Will keep reading...most of these works I have not heard before except the more popular ones from the 60's to 70's.


----------



## Bigbang

[My favourites were No.6, which isn't the referent Pastoral I read almost everywhere, and a dynamic and powerful No.4.] Granate

I put this quote off Granate review of Beethoven/Bohm cycle. News to me as I was under the impression the 6th is from the cycle. I own the 6th with Schubert 5. I own Bohm 4 with 1 pairing. I like it as well. I have heard all at various times and if I find out anything about the 6th I will stream it.

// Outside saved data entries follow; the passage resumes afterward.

(* ===== verification/Session.v ===== *)
(** * User agent sessions

    [crates/webpush-server/src/session.rs]: the handshake, the loop that
    serves one WebSocket, and what it does with each client message. The
    socket is a list of frames sent and an oracle that says which sends
    succeed; [serve] is given the outcomes of the loop's [select!], one
    [Step] at a time. The decoding derived by serde for [ClientMessage] is
    the parameter [from_value]. *)
From Stdlib Require Import Ascii.
From S2P Require Import Prelude RustStr External StoreTypes Store Hub Bridge Config App Notify Subscription Headers.

(** ** Client messages *)
Record AckUpdate : Type := {
  au_channel_id : string;
  au_version : string;
  au_code : option N;
}.
Inductive ClientMessage : Type :=
| Hello (uaid : option string)
| Register (channel_id : string) (key : option string)
| Unregister (channel_id : string)
| Ack (updates : list AckUpdate)
| Nack
| BroadcastSubscribe
| Ping.

(** [serde_json::from_value::<ClientMessage>] *)
Class ClientSerde : Type := { from_value : Value -> option ClientMessage }.

(** [parse] *)
Definition parse `{Json} `{ClientSerde} (text : string) : option ClientMessage :=
  value ← json_parse (as_bytes text);
  match value with
  | Object [] => Some Ping
  | _ => from_value value
  end.

(** ** The socket *)
Inductive Frame : Type :=
| FText (text : string)
| FBinary (data : Bytes)
| FPing
| FPong
| FClose (code : option (N * string)).
Record Socket : Type := { so_out : list Frame; so_ok : nat -> bool }.

(** [close_code] *)
Definition NORMAL : N := 1000.
Definition AWAY : N := 1001.
Definition PROTOCOL : N := 1002.
Definition UNSUPPORTED : N := 1003.
Definition AGAIN : N := 1013.

(** [TOUCH_INTERVAL] *)
Definition TOUCH_INTERVAL : Duration := from_secs (6 * 3600).

Inductive Step : Type :=
| SFrame (frame : option (result unit Frame))
| SEvent (event : option Event)
| STick
| SStop
| SExpired.

(** The session's own fields; its [app] is an argument of the operations. *)
Record Session : Type := {
  se_socket : Socket;
  se_uaid : string;
  se_stored : bool;
  se_sent : gset string;
  se_unacked : gset string;
  se_more : bool;
  se_heard : N;
  se_touched : N;
}.
Definition set_socket x s := {| se_socket := x; se_uaid := se_uaid s; se_stored := se_stored s;
  se_sent := se_sent s; se_unacked := se_unacked s; se_more := se_more s; se_heard := se_heard s;
  se_touched := se_touched s |}.
Definition set_stored x s := {| se_socket := se_socket s; se_uaid := se_uaid s; se_stored := x;
  se_sent := se_sent s; se_unacked := se_unacked s; se_more := se_more s; se_heard := se_heard s;
  se_touched := se_touched s |}.
Definition set_sent x s := {| se_socket := se_socket s; se_uaid := se_uaid s;
  se_stored := se_stored s; se_sent := x; se_unacked := se_unacked s; se_more := se_more s;
  se_heard := se_heard s; se_touched := se_touched s |}.
Definition set_unacked x s := {| se_socket := se_socket s; se_uaid := se_uaid s;
  se_stored := se_stored s; se_sent := se_sent s; se_unacked := x; se_more := se_more s;
  se_heard := se_heard s; se_touched := se_touched s |}.
Definition set_more x s := {| se_socket := se_socket s; se_uaid := se_uaid s;
  se_stored := se_stored s; se_sent := se_sent s; se_unacked := se_unacked s; se_more := x;
  se_heard := se_heard s; se_touched := se_touched s |}.
Definition set_heard x s := {| se_socket := se_socket s; se_uaid := se_uaid s;
  se_stored := se_stored s; se_sent := se_sent s; se_unacked := se_unacked s;
  se_more := se_more s; se_heard := x; se_touched := se_touched s |}.
Definition set_touched x s := {| se_socket := se_socket s; se_uaid := se_uaid s;
  se_stored := se_stored s; se_sent := se_sent s; se_unacked := se_unacked s;
  se_more := se_more s; se_heard := se_heard s; se_touched := x |}.

Section session.
Context {S BW F A : Type} `{St : Store S} `{MP : Mpsc} `{B64 : Base64} `{JS : Json} `{PK : P256}
  `{CS : ClientSerde}.
Abbreviation World := (World S BW).
Abbreviation App := (App BW F A).
Implicit Types (app : App).
Abbreviation SE X := (EST (World * Session) BoxError X) (only parsing).

(** The session's own state, and the rest of the world. *)
Definition self {X} (f : Session -> X) : SE X := fun '(w, s) => (Ok (f s), (w, s)).
Definition update (f : Session -> Session) : SE unit := fun '(w, s) => (Ok (), (w, f s)).
Definition in_world {X} (m : EST World BoxError X) : SE X := fun '(w, s) =>
  let '(r, w) := m w in (r, (w, s)).

(** [self.socket.send(frame).await?] *)
Definition send_frame (frame : Frame) : SE unit := fun '(w, s) =>
  let so := se_socket s in
  let s' := set_socket {| so_out := so_out so ++ [frame]; so_ok := so_ok so |} s in
  if so_ok so (length (so_out so)) then (Ok (), (w, s')) else (Err "send", (w, s')).

(** [Session::send_text] and [Session::send] *)
Definition send_text (text : string) : SE unit := send_frame (FText text).
Definition send (value : Value) : SE unit := send_text (json_print value).

(** [Session::close]: a failure to send is ignored. *)
Definition close (code : N) (reason : string) : SE unit := fun w =>
  let '(_, w') := send_frame (FClose (Some (code, reason))) w in (Ok (), w').

(** The [notification] message. *)
Definition notification_json (n : Notification) : Value :=
  let msg := json [("messageType", Str "notification"); ("channelID", Str (n_channel_id n));
                   ("version", Str (n_id n))] in
  let msg := match n_body n with
             | [] => msg
             | _ => value_set msg "data" (Str (b64_encode (n_body n)))
             end in
  match n_encoding n with
  | Some encoding => value_set msg "headers" (json [("encoding", Str encoding)])
  | None => msg
  end.

(** [Session::notify] *)
Definition notify (n : Notification) : SE bool :=
  sent ← self se_sent;
  if decide (n_id n ∈ sent) then mret false
  else
    _ ← update (fun s => set_sent ({[ n_id n ]} ∪ se_sent s) s);
    _ ← update (fun s => set_unacked ({[ n_id n ]} ∪ se_unacked s) s);
    _ ← send (notification_json n);
    mret true.

(** The loop of [next_batch]: how many of [pending] were sent now. *)
Fixpoint send_all (pending : list Message) : SE N :=
  match pending with
  | [] => mret 0%N
  | m :: pending =>
      b ← notify (notification_from m);
      n ← send_all pending;
      mret (if (b : bool) then n + 1 else n)%N
  end.

(** [Session::next_batch] *)
Definition next_batch app : SE unit :=
  let batch := backlog_batch (websocket (app_cfg app)) in
  uaid ← self se_uaid;
  now ← in_world (lift_st (with_env now_ms));
  pending ← in_world (with_store (pending uaid now batch));
  _ ← update (set_more (N.of_nat (length pending) =? batch)%N);
  new ← send_all pending;
  if (new =? 0)%N then update (set_more false) else mret ().

(** [Session::ack] *)
Definition ack app (u : AckUpdate) : SE unit :=
  _ ← update (fun s => set_unacked (se_unacked s ∖ {[ au_version u ]}) s);
  let status := match default 100%N (au_code u) with
                | 100 => Some 204
                | 101 | 102 => Some 410
                | _ => None
                end%N in
  match status with
  | None => mret ()
  | Some status =>
      match Subscription.channel_id (au_channel_id u) with
      | None => mret ()
      | Some ch =>
          if negb (is_id (au_version u)) then mret ()
          else
            uaid ← self se_uaid;
            o ← in_world (with_store (delete_message (au_version u) (Some (uaid, ch))));
            match o with
            | Some m => in_world (owe_receipt app m status)
            | None => mret ()
            end
      end
  end.

(** The loop over the updates of an [ack]. *)
Fixpoint ack_all app (updates : list AckUpdate) : SE unit :=
  match updates with
  | [] => mret ()
  | u :: updates => _ ← ack app u; ack_all app updates
  end.

(** The reply to [register] with [status]. *)
Definition register_reply (channel_id : string) (status : N) : Value :=
  json [("messageType", Str "register"); ("channelID", Str channel_id); ("status", Num_ status)].

(** [Session::register] *)
Definition register app (channel_id : string) (key : option string) : SE Value :=
  let reply := register_reply channel_id in
  match Subscription.channel_id channel_id with
  | None => mret (reply 400%N)
  | Some ch =>
      match vapid_key <$> key with
      | Some None => mret (reply 400%N)
      | v =>
          let vapid := match v with Some (Some k) => Some k | _ => None end in
          stored ← self se_stored;
          uaid ← self se_uaid;
          _ ← (if (stored : bool) then mret ()
               else
                 now ← in_world (lift_st (with_env now_ms));
                 _ ← in_world (with_store (create_user_agent
                       {| ua_uaid := uaid; ua_bridge := None; ua_last_seen := now |}));
                 update (set_stored true));
          r ← in_world (with_store (Subscription.register uaid ch vapid));
          match r with
          | Created sub | Existing sub =>
              mret (value_set (reply 200%N) "pushEndpoint"
                (Str (app_origin app +:+ "/push/" +:+ sub_push sub)))
          | Conflict => mret (reply 409%N)
          end
      end
  end.

(** [Session::handle] *)
Definition handle app (msg : ClientMessage) : SE unit :=
  match msg with
  | Hello _ => close PROTOCOL "duplicate hello"
  | Register channel_id key => reply ← register app channel_id key; send reply
  | Unregister channel_id =>
      stored ← self se_stored;
      uaid ← self se_uaid;
      _ ← (match Subscription.channel_id channel_id with
           | Some ch =>
               if (stored : bool) then
                 receipts ← in_world (with_store (delete_subscription uaid ch));
                 in_world (lift_st (notify_receipts app receipts))
               else mret ()
           | None => mret ()
           end);
      send (json [("messageType", Str "unregister"); ("channelID", Str channel_id);
                  ("status", Num_ 200)])
  | Ack updates =>
      _ ← ack_all app updates;
      unacked ← self se_unacked;
      more ← self se_more;
      if decide (unacked = ∅) then if (more : bool) then next_batch app else mret () else mret ()
  | Ping => send_text "{}"
  | Nack | BroadcastSubscribe => mret ()
  end.

(** One turn of the loop of [Session::serve]; [true] when it returns. *)
Definition serve_step app (step : Step) : SE bool :=
  let ws := websocket (app_cfg app) in
  match step with
  | SFrame None | SFrame (Some (Err _)) | SFrame (Some (Ok (FClose _))) => mret true
  | SFrame (Some (Ok frame)) =>
      now ← in_world (lift_st (with_env instant_now));
      _ ← update (set_heard now);
      match frame with
      | FText text =>
          match parse text with
          | Some msg => _ ← handle app msg; mret false
          | None => _ ← close PROTOCOL "invalid message"; mret true
          end
      | FBinary _ => _ ← close UNSUPPORTED "text only"; mret true
      | _ => mret false
      end
  | SEvent (Some (EvMessage n)) => _ ← notify n; mret false
  | SEvent (Some EvGone) => _ ← close NORMAL "replaced"; mret true
  | SEvent None => _ ← close AGAIN "try again"; mret true
  | SEvent (Some (EvReceipt _ _)) => mret false
  | STick =>
      now ← in_world (lift_st (with_env instant_now));
      heard ← self se_heard;
      if (ping_interval ws + pong_timeout ws <? now - heard)%N then
        _ ← close AWAY "idle"; mret true
      else
        _ ← send_frame FPing;
        stored ← self se_stored;
        if negb (stored : bool) then mret false
        else
          touched ← self se_touched;
          now ← in_world (lift_st (with_env instant_now));
          if negb (TOUCH_INTERVAL <? now - touched)%N then mret false
          else
            now ← in_world (lift_st (with_env instant_now));
            _ ← update (set_touched now);
            uaid ← self se_uaid;
            now ← in_world (lift_st (with_env now_ms));
            _ ← in_world (with_store (touch_user_agent uaid now));
            mret false
  | SStop => _ ← close AWAY "shutting down"; mret true
  | SExpired => _ ← close AWAY "session lifetime"; mret true
  end.

(** The loop, until it returns or the steps given run out. *)
Fixpoint serve_loop app (steps : list Step) : SE unit :=
  match steps with
  | [] => mret ()
  | step :: steps =>
      stop ← serve_step app step;
      if (stop : bool) then mret () else serve_loop app steps
  end.

(** [Session::serve] *)
Definition serve app (steps : list Step) : SE unit :=
  uaid ← self se_uaid;
  _ ← send (json [("messageType", Str "hello"); ("uaid", Str uaid); ("status", Num_ 200);
                  ("use_webpush", Bool true); ("broadcasts", Object [])]);
  stored ← self se_stored;
  _ ← (if (stored : bool) then next_batch app else mret ());
  serve_loop app steps.

(** [next_text] on the frames that arrive. *)
Fixpoint next_text (frames : list (result unit Frame)) : option ClientMessage :=
  match frames with
  | Ok (FText text) :: _ => parse text
  | Ok FPing :: frames | Ok FPong :: frames => next_text frames
  | _ => None
  end.

(** The part of [Session::run] before the session exists: find or name the
    user agent and become its listener. *)
Definition handshake app (uaid : option string) : EST World BoxError (Listener * string * bool * N) :=
  known ← (match uaid with
           | Some u => if is_uaid u then with_store (user_agent u) else mret None
           | None => mret None
           end);
  '(uaid, stored) ←
    (match known with
     | Some {| ua_uaid := u; ua_bridge := None |} =>
         now ← lift_st (with_env now_ms);
         _ ← with_store (touch_user_agent u now);
         mret (u, true)
     | _ => u ← lift_st (with_env new_uaid); mret (u, false)
     end);
  listener ← listen app (RUserAgent uaid);
  now ← lift_st (with_env instant_now);
  mret (listener, uaid, stored, now).

Definition new_session (socket : Socket) (uaid : string) (stored : bool) (now : N) : Session := {|
  se_socket := socket; se_uaid := uaid; se_stored := stored; se_sent := ∅; se_unacked := ∅;
  se_more := false; se_heard := now; se_touched := now;
|}.

(** [Session::run]. [first] holds the frames that arrive within
    [hello_timeout]; the listener is dropped when the session ends. *)
Definition run app (socket : Socket) (first : list (result unit Frame)) (steps : list Step)
  : ST World (result BoxError unit * Socket) := fun w =>
  match next_text first with
  | Some (Hello uaid) =>
      match handshake app uaid w with
      | (Err e, w) => ((Err e, socket), w)
      | (Ok (listener, uaid, stored, now), w) =>
          let '(r, (w, session)) := serve app steps (w, new_session socket uaid stored now) in
          let '(_, w) := drop_listener app listener w in
          ((r, se_socket session), w)
      end
  | _ =>
      ((Ok (), {| so_out := so_out socket ++ [FClose (Some (PROTOCOL, "expected hello"))];
                  so_ok := so_ok socket |}), w)
  end.
End session.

[ For No.9, unlike the fine performance within the set, the individual release from 1982 offers a more polished sound and heartfelt conducting. The singers are a treat in that one.] Granate

I cannot remember the 9th from the set but I agree on the "live" version from 1982. I have two cds of the same version just in case (hey buy the deals)...There are those who cannot separate being old (Bohm) from being too old to conduct as in he cannot seem to whip the baton /and orchestra into a Beethoven frenzy. One only has to let go of preoccupation and listen carefully and not impose (our) will on the conductor. I was shocked at first, very briefly, then was taken in to the performance as a whole.


----------



## The3Bs

DaddyGeorge said:


> I would also be very interested in such a set. As far as I know they have symphonies Nos. 1, 2, 3, 5 and 6 in their repertoire. I'm afraid, however, that not only concerts but also recording plans for this Beethoven's year will be negatively affected by the ongoing epidemic.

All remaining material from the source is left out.